2 Commando, Postscript
"Soon after the cessation of hostilities in 1945, those in high places who had long advocated for the abolition of the Army Commandos, had their day. We went back to our various parent regiments, quietly, as always, obeying the last order.
This author became a former, relatively unimportant, member of the Commandos, who to be perfectly honest, was indulging in the human tendency of feeling a bit sorry for himself. I recall that what jolted me back into reality was thinking about the closing of the Commando Depot at Achnacarry. My miserable mood was surely nothing justified compared to what ‘the powers that be’ had done to Colonel Vaughan’s wonderful establishment.
Charlie Vaughan had lived through the horrors of the trenches in 1914-1918, but he had no ‘tunnel’ vision. He did not let his concept of war remain in that past conflict. Instead, he created a facility to train men for battle, achieving standards unprecedented in the history of the British Army. There is an old saying which goes: ‘Nobody ever told you life was fair!’ Those words certainly describe the ‘reward’ that Charlie received for his endeavours.

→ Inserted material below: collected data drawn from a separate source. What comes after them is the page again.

Lemma X9_payload_without_event_name_witness :
  handler Sample.offline Sample.env (Cases.signed "[1,2]")
  = mkRun (Responded (mkHttpResponse 200 (Reader.q "{'status':'ignored'}"))) []
  /\ edge_handler Sample.offline Sample.env
       (Sample.edge_post None (Reader.q "{'event_name':7}"))
     = mkRun (Responded (mkHttpResponse 200 (Reader.q "{'status':'ignored','event':7}")))
             [].
Proof.
  split.
  - apply (proj1 (X9_payload_without_event_name Sample.offline Sample.env
                    (Cases.signed "[1,2]") (Sample.edge_post None "[1,2]")
                    Sample.secret "capacities-token" "space-1"
                    (JArray [JNumber (mkNumber 1 0); JNumber (mkNumber 2 0)])
                    eq_refl ltac:(discriminate) ltac:(discriminate))).
    + reflexivity.
    + vm_compute. reflexivity.
    + vm_compute. reflexivity.
  - apply (proj2 (X9_payload_without_event_name Sample.offline Sample.env
                    (Cases.signed "[1,2]")
                    (Sample.edge_post None (Reader.q "{'event_name':7}"))
                    Sample.secret "capacities-token" "space-1"
                    (JObject [("event_name", JNumber (mkNumber 7 0))])
                    eq_refl ltac:(discriminate) ltac:(discriminate))).
    + reflexivity.
    + vm_compute. reflexivity.
Defined.

(** ** The raw body and the signature header *)

Lemma string_of_bytes_app (a b : list Z) :
  string_of_bytes (a ++ b)%list = string_of_bytes a ++ string_of_bytes b.
Proof. induction a as [|x a IH]; simpl; [reflexivity | now rewrite IH]. Qed.

Lemma Buffer_concat_text (chunks : list chunk) :
  string_of_bytes (Buffer_concat chunks) = concat_texts (map chunk_text chunks).
Proof.
  induction chunks as [|[s|b] chunks IH]; simpl; [reflexivity| |];
    rewrite string_of_bytes_app, IH; [now rewrite string_of_bytes_of_string | reflexivity].
Qed.

(** X10: when [req.body] is not set, the raw body is read from the bytes
    of all chunks together, so it does not depend on where the stream was
    cut, not even inside a character; when those bytes are well-formed
    UTF-8 it is the texts of the chunks one after the other, string chunks
    and buffer chunks alike.  The run of the Node handler depends on the
    request only through its method, the signature
    [getSignatureFromHeaders] finds and the raw body. *)
Theorem X10_raw_body_decides
    (rt : Runtime) (env : process_env) (req req' : VercelRequest) :
  (req_body req = BodyUndefined -> req_body req' = BodyUndefined ->
   Buffer_concat (req_stream req) = Buffer_concat (req_stream req') ->
   getRawBody req = getRawBody req')
  /\ (req_body req = BodyUndefined ->
      well_formed_utf8 (Buffer_concat (req_stream req)) = true ->
      getRawBody req = concat_texts (map chunk_text (req_stream req)))
  /\ (req_method req = req_method req' ->
      getSignatureFromHeaders (req_headers req) = getSignatureFromHeaders (req_headers req') ->
      getRawBody req = getRawBody req' ->
      handler rt env req = handler rt env req').
Proof.
  split; [|split].
  - intros Hbody Hbody' Hbytes. unfold getRawBody. now rewrite Hbody, Hbody', Hbytes.
  - intros Hbody Hwf. unfold getRawBody. rewrite Hbody.
    rewrite toString_utf8_well_formed by exact Hwf. apply Buffer_concat_text.
  - intros Hmethod Hsignature Hraw. unfold handler.
    rewrite Hmethod, Hsignature, Hraw. reflexivity.
Qed.

Lemma X10_raw_body_decides_witness :
  getRawBody (Cases.streamed Sample.no_headers "caf" (string_of_bytes [0xC3; 0xA9]))
  = getRawBody (mkVercelRequest "POST" Sample.no_headers BodyUndefined
                  [ChunkBuffer [0x63; 0x61; 0x66; 0xC3]; ChunkBuffer [0xA9]])
  /\ getRawBody (Cases.streamed Sample.no_headers "{'a':" "1}") = "{'a':1}"
  /\ handler Sample.offline Sample.env
       (Cases.streamed (Sample.signed_headers (Sample.sign "[1,2]")) "[1" ",2]")
     = handler Sample.offline Sample.env (Cases.signed "[1,2]").
Proof.
  split; [|split].
  - apply (proj1 (X10_raw_body_decides Sample.offline Sample.env
                    (Cases.streamed Sample.no_headers "caf" (string_of_bytes [0xC3; 0xA9]))
                    (mkVercelRequest "POST" Sample.no_headers BodyUndefined
                       [ChunkBuffer [0x63; 0x61; 0x66; 0xC3]; ChunkBuffer [0xA9]])));
      reflexivity.
  - apply (proj1 (proj2 (X10_raw_body_decides Sample.offline Sample.env
                    (Cases.streamed Sample.no_headers "{'a':" "1}")
                    (Cases.signed "[1,2]"))));
      reflexivity.
  - apply (proj2 (proj2 (X10_raw_body_decides Sample.offline Sample.env
                    (Cases.streamed (Sample.signed_headers (Sample.sign "[1,2]")) "[1" ",2]")
                    (Cases.signed "[1,2]")))); reflexivity.
Defined.

(** A character cut in two by the stream is read whole; a buffer that is
    not UTF-8 is read with U+FFFD. *)
Example streamed_bodies :
  getRawBody (mkVercelRequest "POST" Sample.no_headers BodyUndefined
                [ChunkBuffer [0x63; 0x61; 0x66; 0xC3]; ChunkBuffer [0xA9]])
  = string_of_bytes [0x63; 0x61; 0x66; 0xC3; 0xA9]
  /\ getRawBody (mkVercelRequest "POST" Sample.no_headers BodyUndefined
                   [ChunkBuffer [0x63; 0x61; 0x66; 0xE9]])
     = "caf" ++ string_of_bytes REPLACEMENT.
Proof. vm_compute. repeat split. Qed.

(** X11: [getSignatureFromHeaders] takes the value under the lower-case
    name when it is truthy (a non-empty string, or any array), otherwise
    the value under [X-Todoist-Hmac-SHA256] when that is truthy, otherwise
    the value under [X-TODOIST-HMAC-SHA256]; of a string it returns the
    string and of an array the first element, so an empty array under an
    earlier name gives no signature even when a later name holds one. *)
Theorem X11_signature_header_lookup (h : headers) :
  (header_truthy (h TODOIST_HEADER) = true ->
   getSignatureFromHeaders h = header_signature (h TODOIST_HEADER))
  /\ (header_truthy (h TODOIST_HEADER) = false ->
      header_truthy (h "X-Todoist-Hmac-SHA256") = true ->
      getSignatureFromHeaders h = header_signature (h "X-Todoist-Hmac-SHA256"))
  /\ (header_truthy (h TODOIST_HEADER) = false ->
      header_truthy (h "X-Todoist-Hmac-SHA256") = false ->
      getSignatureFromHeaders h = header_signature (h "X-TODOIST-HMAC-SHA256")).
Proof.
  unfold getSignatureFromHeaders, header_or, header_signature.
  split; [|split].
  - intros ->. destruct (h TODOIST_HEADER) as [[s|[|x l]]|]; reflexivity.
  - intros -> ->. destruct (h "X-Todoist-Hmac-SHA256") as [[s|[|x l]]|]; reflexivity.
  - intros -> ->. destruct (h "X-TODOIST-HMAC-SHA256") as [[s|[|x l]]|]; reflexivity.
Qed.

Lemma X11_signature_header_lookup_witness :
  getSignatureFromHeaders (Sample.signed_headers "abc") = Some "abc"
  /\ getSignatureFromHeaders (Cases.empty_array_headers "abc") = None
  /\ getSignatureFromHeaders (Cases.upper_headers "abc") = Some "abc".
Proof.
  split; [|split].
  - apply (proj1 (X11_signature_header_lookup (Sample.signed_headers "abc"))).
    reflexivity.
  - apply (proj1 (X11_signature_header_lookup (Cases.empty_array_headers "abc"))).
    reflexivity.
  - apply (proj2 (proj2 (X11_signature_header_lookup (Cases.upper_headers "abc"))));
      reflexivity.
Defined.

(** X12: a configured POST that carries no signature under any of the
    three header names, or an empty array under the first name that is
    set, is answered 401 by the Node handler, whatever its body. *)
Theorem X12_missing_signature_rejected
    (rt : Runtime) (env : process_env) (req : VercelRequest)
    (clientSecret capacitiesToken spaceId : string) :
  req_method req = "POST" ->
  config_of env = Some (clientSecret, capacitiesToken, spaceId) ->
  getSignatureFromHeaders (req_headers req) = None ->
  handler rt env req = unauthorized.
Proof.
  intros Hpost Hconfig Hsignature.
  apply config_of_Some in Hconfig as (Hs & Ht & Hp).
  unfold handler. rewrite Hpost, Hs, Ht, Hp, Hsignature. reflexivity.
Qed.

Lemma X12_missing_signature_rejected_witness :
  handler Sample.offline Sample.env
    (Sample.post (Cases.empty_array_headers (Sample.sign Sample.added)) Sample.added)
  = unauthorized.
Proof.
  apply (X12_missing_signature_rejected Sample.offline Sample.env
           (Sample.post (Cases.empty_array_headers (Sample.sign Sample.added)) Sample.added)
           Sample.secret "capacities-token" "space-1");
    reflexivity.
Defined.

(** ** The two verifiers *)

(** X13: a signature the Edge verifier accepts is accepted by the Node
    verifier (the converse fails, see [mutated_signatures]); and both
    reject an absent and an empty signature. *)
Theorem X13_edge_verdict_implies_node (rawBody secret : string) (signature : option string) :
  (verifySignature rawBody signature secret = true ->
   verifyTodoistSignature rawBody signature secret = true)
  /\ (truthy_opt signature = false ->
      verifySignature rawBody signature secret = false
      /\ verifyTodoistSignature rawBody signature secret = false).
Proof.
  split.
  - destruct signature as [sig|]; [|discriminate].
    intros H. apply verifySignature_iff in H. subst sig.
    apply verifyTodoistSignature_iff. split.
    + apply signature_truthy.
    + apply signature_decodes.
  - destruct signature as [sig|]; cbn [truthy_opt]; [|split; reflexivity].
    intros H. unfold verifySignature, verifyTodoistSignature. rewrite H. split; reflexivity.
Qed.

Lemma X13_edge_verdict_implies_node_witness :
  verifyTodoistSignature Sample.added (Some (Sample.sign Sample.added)) Sample.secret = true
  /\ verifySignature Sample.added (Some EmptyString) Sample.secret = false.
Proof.
  split.
  - apply (proj1 (X13_edge_verdict_implies_node Sample.added Sample.secret
                    (Some (Sample.sign Sample.added)))).
    vm_compute. reflexivity.
  - apply (proj2 (X13_edge_verdict_implies_node Sample.added Sample.secret
                    (Some EmptyString))).
    reflexivity.
Defined.

(** ** Blocks that carry metadata *)

Lemma description_test (d : string) :
  truthy d && truthy (trim d) = truthy (trim d).
Proof. destruct d; reflexivity. Qed.

(** X14: for every kind but Completed and Deleted the library formatter
    writes the heading of the kind (New Task Added, Task Updated, Task
    Reopened, or Task Event with the name of any other kind), a blank line,
    the title in bold and a blank line; then, in this order, the priority
    line unless the priority is Normal, the due line if the task has a due
    specification (the rendered date-time if there is one, else the date,
    with the recurring mark), the labels line if there is a label, and a
    blank line with the quoted description unless it is blank; then the
    terminator lines. *)
Theorem X14_metadata_block (rt : DateRuntime) (task : TodoistTask) (eventName : string) :
  eventName <> "item:completed" -> eventName <> "item:deleted" ->
  formatTaskAsMarkdown rt task eventName
  = join nl ([heading_of eventName; EmptyString; ("**" ++ content task ++ "**")%string;
                         EmptyString]
             ++ priority_lines task ++ due_lines rt task ++ labels_lines task
             ++ description_lines task ++ [EmptyString; "---"; EmptyString])%list.
Proof.
  intros Hcompleted Hdeleted.
  apply String.eqb_neq in Hcompleted. apply String.eqb_neq in Hdeleted.
  unfold formatTaskAsMarkdown, heading_of. rewrite Hcompleted, Hdeleted.
  assert (Hblock : forall heading,
             push_metadata rt task
               (push (push (push [] [heading]) [EmptyString])
                     ["**" ++ content task ++ "**"])
             = join nl ([heading; EmptyString; ("**" ++ content task ++ "**")%string;
                         EmptyString]
                        ++ priority_lines task ++ due_lines rt task ++ labels_lines task
                        ++ description_lines task
                        ++ [EmptyString; "---"; EmptyString])%list).
  { intros heading.
    unfold push_metadata, priority_lines, due_lines, labels_lines, description_lines,
      due_recurring.
    rewrite description_test.
    destruct (priority task), (due task) as [d|], (labels task),
      (truthy (trim (description task)));
      try destruct (is_recurring d) as [[|]|]; reflexivity. }
  cbv zeta.
  destruct (String.eqb eventName "item:added");
    [|destruct (String.eqb eventName "item:updated");
      [|destruct (String.eqb eventName "item:uncompleted")]];
    apply Hblock.
Qed.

Four and a half years after the disbandment of No. 2 Commando this author found himself playing another relatively unimportant part in the Korean War. This time there were no green berets in the ranks alongside him. He felt lonely.
The author wishes to record his appreciation of the hard work and patience of his wife, Janet, in the ‘rush’ production of this narrative. Janet understands the subject well and is a willing historian of all things ‘commando’. She is a member of the Royal British Legion and an associate member of the Commando Veterans Association."